Improving Safety at Rural Highway-Rail Grade Crossings by Utilizing Light Detection and Ranging (LiDAR) Technology

University  University of Nebraska-Lincoln (UNL)
Principal Investigators  Aemal Khattak, Ph.D., Civil Engineering (PI)
PI Contact Information  262D Whittier Research Center
P.O. Box 830851
Lincoln, NE 68583-0851
Office (402) 472-8126
akhattak2@unl.edu
Funding Source(s) and Amounts Provided (by each agency or organization)  Federal Funds (USDOT UTC Program): $75,284
Cost Share Funds (UNL): $37,642
Total Project Cost  $112,926
Agency ID or Contract Number  DTRT13-G-UTC59
Start and End Dates November 2013 — December 2015
Brief Description of Research Project  The objective of this research was to test and validate the feasibility of a computer- based tool that safety analysts can use to quickly assess rural highway-rail grade crossings for large truck traffic in case of an emergency or route closure situation. The suitability of many rural highway-rail grade crossings for use by large trucks with trailers is a concern because of the possibility of trucks getting stuck on the rail tracks when excessive grade difference exists between the rails and approach surface of the crossing highway. While trucks usually ply on designated routes, emergencies and highway closures may necessitate re- routing of trucks to rural highways with grade crossings that may not have the safe geometry needed for large trucks with trailers. Therefore, it would be useful to have a computer-based tool and relevant data by which analysts could quickly assess crossing suitability without the need for field visits. The availability of Light Detection and Ranging (LiDAR) data for most of NE makes it possible to develop a computer-based tool that allows analysts to assess the suitability of highway-rail crossings for large vehicles. LiDAR data are usually collected using an appropriately-equipped airplane that flies and collects the locations of millions of points on the Earth’s surface. Using geographic information systems (GIS) software, the point cloud can be converted into a terrain model replicating the surface profile. LiDAR data are available for most of Nebraska and in many cases free of cost. This research developed a computer-based tool utilizing LiDAR data that allows users to assess the suitability of rural highway-rail grade crossings for use by large trucks. Field validation of the results from the tool was carried out as part of this research.
Keywords highway-rail grade crossings, HRGC, rail grade, approach surface,  LiDAR, crossing geometry, GIS, terrain model, surface profile
Describe Implementation of Research Outcomes (or why not implemented) Place Any Photos Here Geo-referenced points of 160-ft ranges for crossing roads and a 2 meter resolution LiDAR elevation raster were integrated in the study area orthophoto using ArcGIS. An autonomous relative accuracy test of the data was conducted to see how accurately the data represented elevation of the study area. To conduct the assessment, LiDAR elevation data pertaining to the geo-referenced points in the three rail grade crossings were obtained from the GIS database and verified against field observations obtained using a geopositioning system and a theodolite. The two corresponding groups of data were compared for relative accuracy. Figure 1 shows the aerial photos of the rail grade crossing geometry and vertical elevation profiles between LiDAR data and field-measured data. The geo-referenced points were obtained along the arrows shown in the figure. In a range of 160-ft, point spacing for each was 2-ft resulting in 81 elevation points at each site. For the three sites, there were 243 elevation sample points for both LiDAR and field measured elevation data. A list of the total LiDAR and field elevation geo-referenced points appears in Appendix B. RMSE for each pair of all 243 points were only 0.30-ft, so the authors decided to proceed with further analysis.
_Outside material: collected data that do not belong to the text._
(** ** Interrupts and traps *)

Lemma safe_take_interrupt64 : safe clear take_interrupt any.
Proof.
  unfold take_interrupt.
  eapply safe_bind with (Q := fun x => target_mode x = NoneMode \/ interrupt_ok x);
    [apply safe_read; apply pending_interrupts64_ok |].
  intros x Hx. cbv beta in Hx. safe_step. destruct Hx as [Hx|Hx].
  { rewrite Hx in *. done. }
  safe_step; [by apply safe_prepare_interrupt64 |]. apply safe_switch_to_trap_handler64, Hx.
Qed.

Lemma safe_take_trap64 e : trap64_ok e -> safe clear (take_trap e) any.
Proof.
  intros. unfold take_trap. eapply safe_bind; [by apply safe_prepare_trap64 |].
  intros. by apply safe_switch_to_trap_handler64.
Qed.

Lemma nothrow_switch64 mode : nothrow (switch_to_trap_handler mode).
Proof.
  unfold switch_to_trap_handler, release_lr_sc_reservation, jump_to_handler. nothrow_unfold.
  nothrow_tac.
Qed.

Lemma nothrow_take_trap64 e : nothrow (take_trap e).
Proof.
  pose proof nothrow_switch64. unfold take_trap, prepare_trap, write_cause. nothrow_unfold.
  nothrow_tac.
Qed.

Lemma nothrow_performance64 op : nothrow (performance_and_sync_update op).
Proof.
  unfold performance_and_sync_update, count_instruction, release_lr_sc_reservation.
  nothrow_unfold. nothrow_tac.
Qed.

Lemma nothrow_run_step64 : nothrow run_step.
Proof.
  pose proof nothrow_performance64. pose proof nothrow_take_trap64.
  unfold run_step. nothrow_unfold. nothrow_tac. by apply nothrow_try_catch.
Qed.

(** ** The step *)

Lemma keeps_regs_performance64 op : keeps_regs (performance_and_sync_update op).
Proof.
  unfold performance_and_sync_update, count_instruction, release_lr_sc_reservation. cbv zeta.
  keeps_regs_tac.
Qed.

Lemma run_step64_triple :
  triple step64_ok run_step (fun _ s => step64_ok s) (fun e s => trap64_ok e /\ Inv clear s) fails.
Proof.
  apply (step_frame_triple (exec_step ;; take_interrupt) take_trap performance_and_sync_update).
  - eapply safe_bind; [apply safe_exec_step64 |]. intros _ _. apply safe_take_interrupt64.
  - apply safe_take_trap64.
  - apply safe_performance64.
  - apply keeps_regs_performance64.
Qed.

End exec.
(* ===== verification/IssAlu64.v ===== *)
(** * Integer computations of the 64-bit core against the ISA manual

    The cases of the switch of core/rv64/iss.cpp for RV64IM: the instructions on
    double words compute what AluSpec.v says of 64-bit words, those on words
    (ADDW, SLLIW, MULW, ..) what it says of the lower 32 bits, extended by
    their sign. *)

From S2P Require Import Prelude Instr Decode Trap Csr Csr64 Fp Iss IssExec Iss64 IssExec64 IssLogic IssInv64 IssValues AluSpec IssAlu RamPlatform RamPlatform64.

(** ** The reference *)

(** The instruction of RV32 that a word instruction performs. *)
Definition word_instruction (op : Mapping) : option Mapping :=
  match op with
  | ADDIW => Some ADDI | SLLIW => Some SLLI | SRLIW => Some SRLI | SRAIW => Some SRAI
  | ADDW => Some ADD | SUBW => Some SUB | SLLW => Some SLL | SRLW => Some SRL | SRAW => Some SRA
  | MULW => Some MUL | DIVW => Some DIV | DIVUW => Some DIVU | REMW => Some REM
  | REMUW => Some REMU
  | _ => None
  end.

Definition operand64 (op : Mapping) (i : Instruction) (r : list Z) : Z :=
  match op with
  | ADDI | SLTI | SLTIU | XORI | ORI | ANDI => uint64 (I_imm i)
  | SLLI | SRLI | SRAI => bits i 25 20 0
  | _ => uint64 (regs_get r (rs2 i))
  end.

Definition operand_w (op : Mapping) (i : Instruction) (r : list Z) : Z :=
  match op with
  | ADDIW => uint32 (I_imm i)
  | SLLIW | SRLIW | SRAIW => bits i 24 20 0
  | _ => uint32 (regs_get r (rs2 i))
  end.

(** The integer that [op] writes to its destination. *)
Definition alu64_result (op : Mapping) (i : Instruction) (r : list Z) : option Z :=
  match word_instruction op with
  | Some op32 =>
      option_map int32 (alu_spec 32 op32 (uint32 (regs_get r (rs1 i))) (operand_w op i r))
  | None => option_map int64 (alu_spec 64 op (uint64 (regs_get r (rs1 i))) (operand64 op i r))
  end.

(** ** Shift amounts and products *)

Lemma shamt_w_bits i : shamt_w i = bits i 24 20 0.
Proof. field_tac shamt_w (ubits 5%nat). Qed.

Lemma bits_24_range i : 0 <= bits i 24 20 0 < 32.
Proof. unfold bits. rewrite Z.shiftl_0_r. apply (uint_range 5). lia. Qed.

Lemma RegFile_shamt64_spec r n : RegFile_shamt64 r n = uint64 (regs_get r n) mod 64.
Proof.
  change (RegFile_shamt64 r n) with (regs_get r n .& Z.ones 6).
  rewrite Z.land_ones by lia. unfold uint64, uint. symmetry. apply Z.mod_mod_divide. by exists (2 ^ 58).
Qed.

Lemma sint_of_sint w w' z : 0 < w <= w' -> sint w (sint w' z) = sint w z.
Proof.
  intros. apply (sint_bits_inj w); [lia | apply sint_range; lia.. |].
  intros k ?. by rewrite !sint_testbit by lia.
Qed.

Lemma mulhu_value x y :
  is_uint 64 x -> is_uint 64 y -> sint 64 (sint 128 (x * y) .>> 64) = sint 64 (x * y / 2 ^ 64).
Proof. intros. rewrite (word_high 64) by lia. apply sint_modulus. lia. Qed.

Lemma mulhsu_value64 a y :
  sint 64 (sint 128 (uint 128 a * y) .>> 64) = sint 64 ((a * y / 2 ^ 64) mod 2 ^ 64).
Proof.
  rewrite <- (word_high 64) by lia. do 2 f_equal. change (2 * 64) with 128.
  apply sint_eq_mod; [lia |]. change (uint 128 a) with (a mod 2 ^ 128). apply Z.mul_mod_idemp_l. lia.
Qed.

(** ** The word instructions *)

Lemma sllw_value x n :
  0 <= n -> sint 32 (uint 32 (uint 32 x .<< n)) = sint 32 ((uint 32 x * 2 ^ n) mod 2 ^ 32).
Proof. intros. by rewrite sint_uint, Z.shiftl_mul_pow2, sint_modulus by lia. Qed.

Lemma sraw_value x n :
  0 <= n -> sint 32 (sint 32 x .>> n) = sint 32 ((sint 32 (uint 32 x) / 2 ^ n) mod 2 ^ 32).
Proof. intros. by rewrite sint_uint, Z.shiftr_div_pow2, sint_modulus by lia. Qed.

Lemma addw_value x y :
  sint 32 (sint 32 x + sint 32 y) = sint 32 ((uint 32 x + uint 32 y) mod 2 ^ 32).
Proof. rewrite (word_add 32) by lia. by rewrite !uint_sint by lia. Qed.

Lemma subw_value x y :
  sint 32 (sint 32 x - sint 32 y) = sint 32 ((uint 32 x - uint 32 y) mod 2 ^ 32).
Proof. rewrite (word_sub 32) by lia. by rewrite !uint_sint by lia. Qed.

Lemma mulw_value x y :
  sint 32 (sint 64 (x * y)) = sint 32 ((uint 32 x * uint 32 y) mod 2 ^ 32).
Proof. rewrite sint_of_sint by lia. apply word_mul. lia. Qed.

Create HintDb vp_alu64.
#[export] Hint Resolve addw_value subw_value mulw_value sllw_value sraw_value word_srl mulhu_value
  mulhsu_value64 : vp_alu64.

(** ** The cases of the switch *)

Section alu64.
Context {W : Type} `{platform64 W} `{softfloat64}.

Lemma set_reg_if64 i (c : bool) a b (s : machine W) :
  (if c then set_reg (rd i) a else set_reg (rd i) b) s
  = (Ret tt, write_result i (if c then a else b) s).
Proof. by destruct c. Qed.

(** The divisions test their divisor first. *)
Lemma division64 w i (s : machine W) b (on_zero zero result : Z)
    (other : M (machine W) SimulationTrap unit) :
  1 < w -> is_sint w b -> on_zero = sint w zero ->
  (b <> 0 -> other s = (Ret tt, write_result i (sint w result) s)) ->
  (if b =? 0 then set_reg (rd i) on_zero else other) s
  = (Ret tt, write_result i (sint w (if uint w b =? 0 then zero else result)) s).
Proof.
  intros Hw Hb -> Hother. rewrite (uint_eqb_0 w) by done.
  destruct (Z.eqb_spec b 0); [done | by apply Hother].
Qed.

Lemma exec_muldiv_w_spec (s : machine W) i op v :
  In op [MULW; DIVW; DIVUW; REMW; REMUW] -> alu64_result op i (regs (core s)) = Some v ->
  exec_muldiv_w i op s = (Ret tt, write_result i v s).
Proof.
  intros Hop Hv. unfold exec_muldiv_w, mbind, M_bind, reg, read, gets.
  set (x := regs_get _ (rs1 i)) in *. set (y := regs_get _ (rs2 i)) in *.
  assert (Ha : is_sint 32 (sint 32 x)) by (apply sint_range; lia).
  assert (Hb : is_sint 32 (sint 32 y)) by (apply sint_range; lia).
  revert Hv. unfold alu64_result.
  destruct Hop as [<-|[<-|[<-|[<-|[<-|[]]]]]];
    cbn [word_instruction alu_spec option_map operand_w]; fold x y; intros [= <-]; cbv zeta;
    unfold int32, int64, uint32; [apply write_result_eq, mulw_value | | | |];
    rewrite ?sint_uint by lia; rewrite <- ?(uint_sint 32 x), <- ?(uint_sint 32 y) by lia;
    (apply division64; [lia | done | (done || by rewrite (sint_uint_id 32) by done) | intros Hn]).
  - rewrite set_reg_if64. apply write_result_eq. by apply (word_div 32).
  - done.
  - rewrite set_reg_if64. apply write_result_eq. by apply (word_rem 32).
  - done.
Qed.

Lemma exec_muldiv64_spec (s : machine W) i op v :
  core64_ok (core s) ->
  In op [MUL; MULH; MULHSU; MULHU; DIV; DIVU; REM; REMU] ->
  alu64_result op i (regs (core s)) = Some v ->
  exec_muldiv i op s = (Ret tt, write_result i v s).
Proof.
  intros Hs Hop Hv. unfold exec_muldiv, mbind, M_bind, reg, read, gets.
  pose proof (regs_get_range (xlen := 64) (regs (core s)) (rs1 i) eq_refl (ok_regs Hs)) as Ha.
  pose proof (regs_get_range (xlen := 64) (regs (core s)) (rs2 i) eq_refl (ok_regs Hs)) as Hb.
  set (x := regs_get _ (rs1 i)) in *. set (y := regs_get _ (rs2 i)) in *.
  pose proof (uint_range 64 x ltac:(lia)). pose proof (uint_range 64 y ltac:(lia)).
  revert Hv. unfold alu64_result.
  repeat (destruct Hop as [<-|Hop]); [.. | destruct Hop];
    cbn [word_instruction alu_spec option_map operand64]; fold x y; intros [= <-];
    unfold int32, int64, uint64; rewrite ?(sint_uint_id 64) by done;
    [ apply write_result_eq; rewrite sint_of_sint by lia; apply word_mul; lia
    | apply write_result_eq; apply (word_high 64); lia
    | apply write_result_eq; apply mulhsu_value64
    | apply write_result_eq; by apply mulhu_value
    | apply division64; [lia | done | done || by rewrite sint_uint_id by done | intros Hn].. ].
  - rewrite set_reg_if64. apply write_result_eq. by apply (word_div 64).
  - done.
  - rewrite set_reg_if64. apply write_result_eq. by apply (word_rem 64).
  - done.
Qed.

Lemma exec_alu_w_spec (s : machine W) i op v :
  In op [ADDIW; SLLIW; SRLIW; SRAIW; ADDW; SUBW; SLLW; SRLW; SRAW] ->
  alu64_result op i (regs (core s)) = Some v ->
  exec_alu_w i op s = (Ret tt, write_result i v s).
Proof.
  intros Hop Hv. unfold exec_alu_w, mbind, M_bind, reg, read, gets.
  set (x := regs_get _ (rs1 i)) in *. set (y := regs_get _ (rs2 i)) in *.
  pose proof (bits_24_range i) as Hsh.
  pose proof (Z.mod_pos_bound (uint 32 y) 32 ltac:(done)) as Hsh'.
  revert Hv. unfold alu64_result.
  repeat (destruct Hop as [<-|Hop]); [.. | destruct Hop];
    cbn [word_instruction alu_spec option_map operand_w]; fold x y; intros [= <-];
    apply write_result_eq; rewrite ?RegFile_shamt_spec; fold y; rewrite ?shamt_w_bits;
    rewrite ?(Z.mod_small (bits i 24 20 0) 32) by done;
    unfold int32, uint32; auto with vp_alu64 lia.
Qed.

Lemma exec_alu_rv64_spec (s : machine W) i op v :
  core64_ok (core s) -> is_sint 32 i ->
  In op [ADDI; SLTI; SLTIU; XORI; ORI; ANDI; ADD; SUB; SLL; SLT; SLTU; SRL; SRA; XOR; OR; AND;
         SLLI; SRLI; SRAI] ->
  alu64_result op i (regs (core s)) = Some v ->
  exec_alu i op s = (Ret tt, write_result i v s).
Proof.
  intros Hs Hi Hop Hv. unfold exec_alu, mbind, M_bind, reg, read, gets.
  pose proof (regs_get_range (xlen := 64) (regs (core s)) (rs1 i) eq_refl (ok_regs Hs)) as Ha.
  pose proof (regs_get_range (xlen := 64) (regs (core s)) (rs2 i) eq_refl (ok_regs Hs)) as Hb.
  set (x := regs_get _ (rs1 i)) in *. set (y := regs_get _ (rs2 i)) in *.
  assert (Himm : is_sint 64 (I_imm i)) by (apply (is_sint_weaken 32); [lia | by apply I_imm_range]).
  assert (Hsh : 0 <= bits i 25 20 0 < 64) by (rewrite <- shamt_bits; apply shamt_range).
  pose proof (Z.mod_pos_bound (uint 64 y) 64 ltac:(done)) as Hsh'.
  revert Hv. unfold alu64_result.
  repeat (destruct Hop as [<-|Hop]); [.. | destruct Hop];
    cbn [word_instruction alu_spec option_map operand64]; fold x y; intros [= <-];
    apply write_result_eq; rewrite ?RegFile_shamt64_spec; fold y; rewrite ?shamt_bits;
    rewrite ?(Z.mod_small (bits i 25 20 0) 64) by done;
    unfold int64, uint64; rewrite ?(sint_uint_id 64) by done;
    first [ solve [auto with vp_alu lia] | apply word_sll; lia | apply word_srl; lia
          | apply word_sra; (done || lia) ].
Qed.

(** C22: the integer instructions of the 64-bit core compute what the ISA manual
    says.  In every machine that satisfies the invariant, the case of the switch
    for an instruction of RV64I or of its M extension returns, and all it
    changes is the destination register.  The instructions on double words
    write the result that the reference gives for 64-bit words; the word
    instructions write the result that it gives for the lower halves of the
    operands as 32-bit words, extended by its sign: so ADDIW and SUBW wrap at 32
    bits, SRLIW shifts zeros into the lower half, and DIVW by zero writes -1. *)
Theorem exec_alu64_spec (s : machine W) (i : Instruction) (op : Mapping) (v : Z) :
  core64_ok (core s) -> is_sint 32 i -> alu64_result op i (regs (core s)) = Some v ->
  exec_op i op s = (Ret tt, write_result i v s).
Proof.
  intros Hs Hi Hv.
  destruct op; try discriminate Hv; cbn [exec_op];
    lazymatch goal with
    | |- exec_alu _ _ _ = _ => apply exec_alu_rv64_spec; [done | done | cbn; tauto | done]
    | |- exec_alu_w _ _ _ = _ => apply exec_alu_w_spec; [cbn; tauto | done]
    | |- exec_muldiv _ _ _ = _ => apply exec_muldiv64_spec; [done | cbn; tauto | done]
    | |- exec_muldiv_w _ _ _ = _ => apply exec_muldiv_w_spec; [cbn; tauto | done]
    end.
Qed.
End alu64.

(** REMW of the word 0x80000000 and -1. *)
Lemma exec_alu64_spec_witness :
  let s := Machine (set_regs (regs_set 11 0x80000000 (regs_set 12 (-1) RegFile_init)) (ISS_new 0))
             (∅ : ram) in
  core64_ok (core s) /\
  exec_op 0x02c5e53b REMW s = (Ret tt, write_result 0x02c5e53b 0 s).
Proof.
  set (s := Machine _ _).
  assert (Hs : core64_ok (core s)).
  { apply (core_ok_set_reg 11 0x80000000 (set_regs (regs_set 12 (-1) RegFile_init) (ISS_new 0))); [done |].
    apply (core_ok_set_reg 12 (-1) (ISS_new 0)); [done |]. by apply ISS_new64_ok. }
  split; [exact Hs |].
  exact (exec_alu64_spec s 0x02c5e53b REMW 0 Hs (is_sint_literal 32 0x02c5e53b eq_refl) eq_refl).
Defined.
All figures, pictures and tables can be accessed on Full Report link.
Impacts/Benefits of Implementation (actual, not anticipated) The objective of the research was to test and validate the feasibility of assessing humped highway-rail grade crossings for safe passage of vehicles with low ground clearance using LiDAR data. From amongst the selected design vehicles, the lowboy trailer was found susceptible to lodging at site 1 while the car carrier trailer was susceptible to lodging at sites 1 and 2. The passage of the other design vehicles (a rear-loaded garbage truck, two types of fire trucks, and a school bus) was not an issue at any of the three highway-rail grade crossing sites. Validation of the GIS-derived results in the field showed that all the identified blockage spots were correctly identified. The conclusion from the conducted research was that LiDAR data can be used for identifying potential hang-up issues at rail grade crossings.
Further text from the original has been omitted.